→ EXERCISE: Report all lines of the records that contain "exists".

-.-.-

Lemma all_inputs w w1 w2 b : center_armed (coll (rr w)) = b -> host (rr w2) = host (rr w) ->
  foldM (data_input M rid inp) w dirs = Ok w1 -> foldM (ctrl_input M rid inp) w1 dirs = Ok w2 ->
  exists ins, step (input_events b CENTER) ins none w (host_input inp w2) /\ ro (host_input inp w2) = ro w /\ arrives (rr w) ins.
Proof using.
  intros Hb Eh E1 E2. assert (NoDup dirs /\ NoDup sides) as [Hn Hn'] by (apply (bool_decide_unpack _); vm_compute; done).
  change dirs with (sides ++ [CENTER]) in E1. rewrite foldM_app in E1. apply bind_ok in E1 as (wa & E0 & E1). cbn [foldM] in E1. apply bind_ok in E1 as (wb & E1 & [= ->]).
  apply (fold_arrive _ InData (arrival b) b) in E0 as (i0 & S0 & R0 & P0 & N0); [|..|done|done]; [| |congruence].
  2:{ intros v d v' Hd Ev Ed. apply data_input_step in Ed as (xs & Sd & Rd & Pd). rewrite Ev in *. exists xs. split; [|done].
      unfold input_events in Sd. rewrite decide_False in Sd; [done|]. intros ->. revert Hd. by apply (bool_decide_unpack _); vm_compute. }
  assert (center_armed (coll (rr wa)) = b) as Hba by (by rewrite (step_armed _ _ _ _ _ S0)).
  apply data_input_step in E1 as (x1 & S1 & R1 & P1). rewrite Hba in *.
  apply (fold_arrive _ InCtrl ctrl_arrival (center_armed (coll (rr w1)))) in E2 as (i2 & S2 & R2 & P2 & N2); [|intros; by eapply ctrl_input_step|congruence|done|done].
  destruct (host_input_step w2) as (xs & S3 & R3 & P3).
  exists (both (both (both i0 (arrive_only (InData CENTER) x1)) i2) (arrive_only InHost xs)). split; [|split; [congruence|split]].
  - replace (input_events b CENTER) with ((([] ++ input_events b CENTER) ++ []) ++ []) by (by rewrite !app_nil_r).
    eapply (step_ext _ _ _ (both (both (both none none) none) none) none); [done|done|]. by eapply step_trans; [eapply step_trans; [eapply step_trans|]|].
  - intros d. unfold both, arrive_only. rewrite !(decide_False (P := _ = InHost)) by done. rewrite !app_nil_r. rewrite Hb.
    rewrite (N0 (InCtrl d)), (N2 (InData d)), app_nil_r by (intros; congruence). cbn [app].
    destruct (decide (d = CENTER)) as [->|Hd].
    + rewrite (N0 (InData CENTER)), (decide_True (P := InData CENTER = _)) by (done || (intros d' Hd' [= <-]; revert Hd'; apply (bool_decide_unpack _); vm_compute; done)). cbn [app].
      rewrite decide_True by (apply (bool_decide_unpack _); vm_compute; done). split; [done|]. apply P2. apply (bool_decide_unpack _); vm_compute; done.
    + rewrite (decide_False (P := InData d = _)) by congruence. rewrite app_nil_r. case_decide as Hin.
      * split; [|by apply P2]. apply P0. change dirs with (sides ++ [CENTER]) in Hin. apply elem_of_app in Hin as [?|Hin%list_elem_of_singleton]; done.
      * split; [apply N0|apply N2]; intros d' Hd' [= <-]; [|done]. apply Hin. change dirs with (sides ++ [CENTER]). apply elem_of_app. by left.
  - unfold both, arrive_only. rewrite (N0 InHost), (N2 InHost), (decide_False (P := InHost = InData _)) by done. rewrite decide_True by done. cbn. by rewrite <- Eh.
Qed.

Lemma data_sends f out : (forall d, data_sent_o out d = None) -> let out' := foldl (fun out d => sent_data d (f d) out) out sides in
  (forall d, data_sent_o out' d = if decide (d ∈ sides) then f d else None) /\
  ctrl_sent_o out' = ctrl_sent_o out /\ host_sent_o out' = host_sent_o out /\ host_ctrl_sent_o out' = host_ctrl_sent_o out.
Proof using.
  destruct out; intros H; cbn in H; cbn. destruct (f WEST) eqn:E1, (f EAST) eqn:E2, (f NORTH) eqn:E3, (f SOUTH) eqn:E4; (split; [intros []; vm_compute; rewrite ?H, ?E1, ?E2, ?E3, ?E4; done|done]).
Qed.
Lemma ctrl_sends f out : (forall d, ctrl_sent_o out d = None) -> let out' := foldl (fun out d => sent_ctrl d (f d) out) out sides in
  (forall d, ctrl_sent_o out' d = if decide (d ∈ sides) then f d else None) /\
  data_sent_o out' = data_sent_o out /\ host_sent_o out' = host_sent_o out /\ host_ctrl_sent_o out' = host_ctrl_sent_o out.
Proof using.
  destruct out; intros H; cbn in H; cbn. destruct (f WEST) eqn:E1, (f EAST) eqn:E2, (f NORTH) eqn:E3, (f SOUTH) eqn:E4; (split; [intros []; vm_compute; rewrite ?H, ?E1, ?E2, ?E3, ?E4; done|done]).
Qed.
Lemma core_sends s s' out : let out' := sent_ctrl CENTER s' (sent_data CENTER s out) in
  (forall d, data_sent_o out' d = if decide (d = CENTER) then from_option Some (data_sent_o out CENTER) s else data_sent_o out d) /\
  (forall d, ctrl_sent_o out' d = if decide (d = CENTER) then from_option Some (ctrl_sent_o out CENTER) s' else ctrl_sent_o out d) /\
  host_sent_o out' = host_sent_o out /\ host_ctrl_sent_o out' = host_ctrl_sent_o out.
Proof using. destruct s, s'; cbn; unfold set_dir; (split; [|split; [|done]]); intros d; by repeat case_decide; subst. Qed.

Lemma all_outputs w w1 w2 w3 w4 : ro w = silent false ->
  foldM (data_output M spec rid inp) w sides = Ok w1 -> foldM (ctrl_output M rid inp) w1 sides = Ok w2 ->
  core_output t rid inp (host_output w2) = Ok w3 -> core_ctrl_output rid inp w3 = Ok w4 ->
  exists evs outs, step evs none outs w w4 /\ departs evs (ro w4) outs /\ forall b, armed_after b evs = b.
Proof using.
  intros E0 E1 E2 E3 E4. assert (NoDup sides) as Hn by (apply (bool_decide_unpack _); vm_compute; done).
  assert (CENTER ∉ sides) as Hcs by (apply (bool_decide_unpack _); vm_compute; done).
  apply (fold_depart _ OutData sent_data) in E1 as (o1 & S1 & R1 & P1 & N1); [|apply data_output_step|congruence|done].
  apply (fold_depart _ OutCtrl sent_ctrl) in E2 as (o2 & S2 & R2 & P2 & N2); [|apply ctrl_output_step|congruence|done].
  destruct (host_output_step w2) as (S3 & Dd & Dc & Dh & Dhc).
  apply core_output_step in E3 as (e3 & o3 & s3 & S4 & R4 & L3 & F3). apply core_ctrl_output_step in E4 as (e4 & o4 & s4 & S5 & R5 & L4 & F4).
  exists (e3 ++ e4), (both (both (both (both o1 o2) (host_departs (rr w2))) (depart_only (OutData CENTER) o3)) (depart_only (OutCtrl CENTER) o4)). split.
  { replace (e3 ++ e4) with (((([] ++ []) ++ []) ++ e3) ++ e4) by done.
    eapply (step_ext _ (both (both (both (both none none) none) none) none)); [done|done|].
    eapply step_trans; [eapply step_trans; [eapply step_trans; [eapply step_trans|]|]|]; done. }
  pose proof (of_net_other false e3 F3) as O3. pose proof (of_net_other true e4 F4) as O4. cbn [negb] in O3, O4.
  split; [|intros b; by rewrite armed_app, (of_net_armed false b), (of_net_armed true)].
  destruct (data_sends (fun d => head (o1 (OutData d))) (ro w)) as (Fd & Fc & Fh & Fhc); [by rewrite E0|]. rewrite <- R1 in *.
  destruct (ctrl_sends (fun d => head (o2 (OutCtrl d))) (ro w1)) as (Gc & Gd & Gh & Ghc); [by rewrite Fc, E0|]. rewrite <- R2 in *.
  destruct (core_sends s3 s4 (ro (host_output w2))) as (Hd & Hc & Hh & Hhc). rewrite <- R4, <- R5 in *.
  rewrite Dd, Gd in Hd. rewrite Dc in Hc. rewrite Dh in Hh by (rewrite Gh, Fh, E0; done). rewrite Dhc in Hhc by (rewrite Ghc, Fhc, E0; done).
  clear Dd Dc Dh Dhc Gd Gh Ghc Fc Fh Fhc.
  split; [|split; [|split; [|split]]]; unfold both, depart_only, arrive_only, host_departs.
  - intros d Hnc. rewrite Hd, Hc, !(decide_False (P := d = CENTER)), Fd, Gc by done.
    rewrite !(decide_False (P := OutData d = _)), !(decide_False (P := OutCtrl d = _)) by congruence. rewrite !app_nil_r. rewrite (N2 (OutData d)), (N1 (OutCtrl d)), app_nil_r by (intros; congruence).
    cbn [app]. case_decide as Hs; [by auto|]. split; [apply N1|apply N2]; by intros d' Hd' [= <-].
  - rewrite (N1 (OutData CENTER)), (N2 (OutData CENTER)); [|by intros d Hin|by intros d Hin [= <-]].
    rewrite decide_True, decide_False by done. cbn [app]. rewrite app_nil_r, net_took_app, O4, app_nil_r, L3. rewrite Hd, decide_True, Fd by done. by destruct s3.
  - rewrite (N1 (OutCtrl CENTER)), (N2 (OutCtrl CENTER)); [|by intros d Hin [= <-]|by intros d Hin].
    rewrite decide_False, decide_True by done. cbn [app]. rewrite net_took_app, O3, L4. rewrite Hc, decide_True, Gc by done. by destruct s4.
  - rewrite (N1 OutHost), (N2 OutHost), !decide_False by done. by rewrite Hh, !app_nil_r.
  - rewrite (N1 OutHostCtrl), (N2 OutHostCtrl), !decide_False by done. by rewrite Hhc, !app_nil_r.
Qed.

-.-.-

→ SOLUTION:
  exists ins, step (input_events b CENTER) ins none w (host_input inp w2) /\ ro (host_input inp w2) = ro w /\ arrives (rr w) ins.
  2:{ intros v d v' Hd Ev Ed. apply data_input_step in Ed as (xs & Sd & Rd & Pd). rewrite Ev in *. exists xs. split; [|done].
  exists (both (both (both i0 (arrive_only (InData CENTER) x1)) i2) (arrive_only InHost xs)). split; [|split; [congruence|split]].
  exists evs outs, step evs none outs w w4 /\ departs evs (ro w4) outs /\ forall b, armed_after b evs = b.
  exists (e3 ++ e4), (both (both (both (both o1 o2) (host_departs (rr w2))) (depart_only (OutData CENTER) o3)) (depart_only (OutCtrl CENTER) o4)). split.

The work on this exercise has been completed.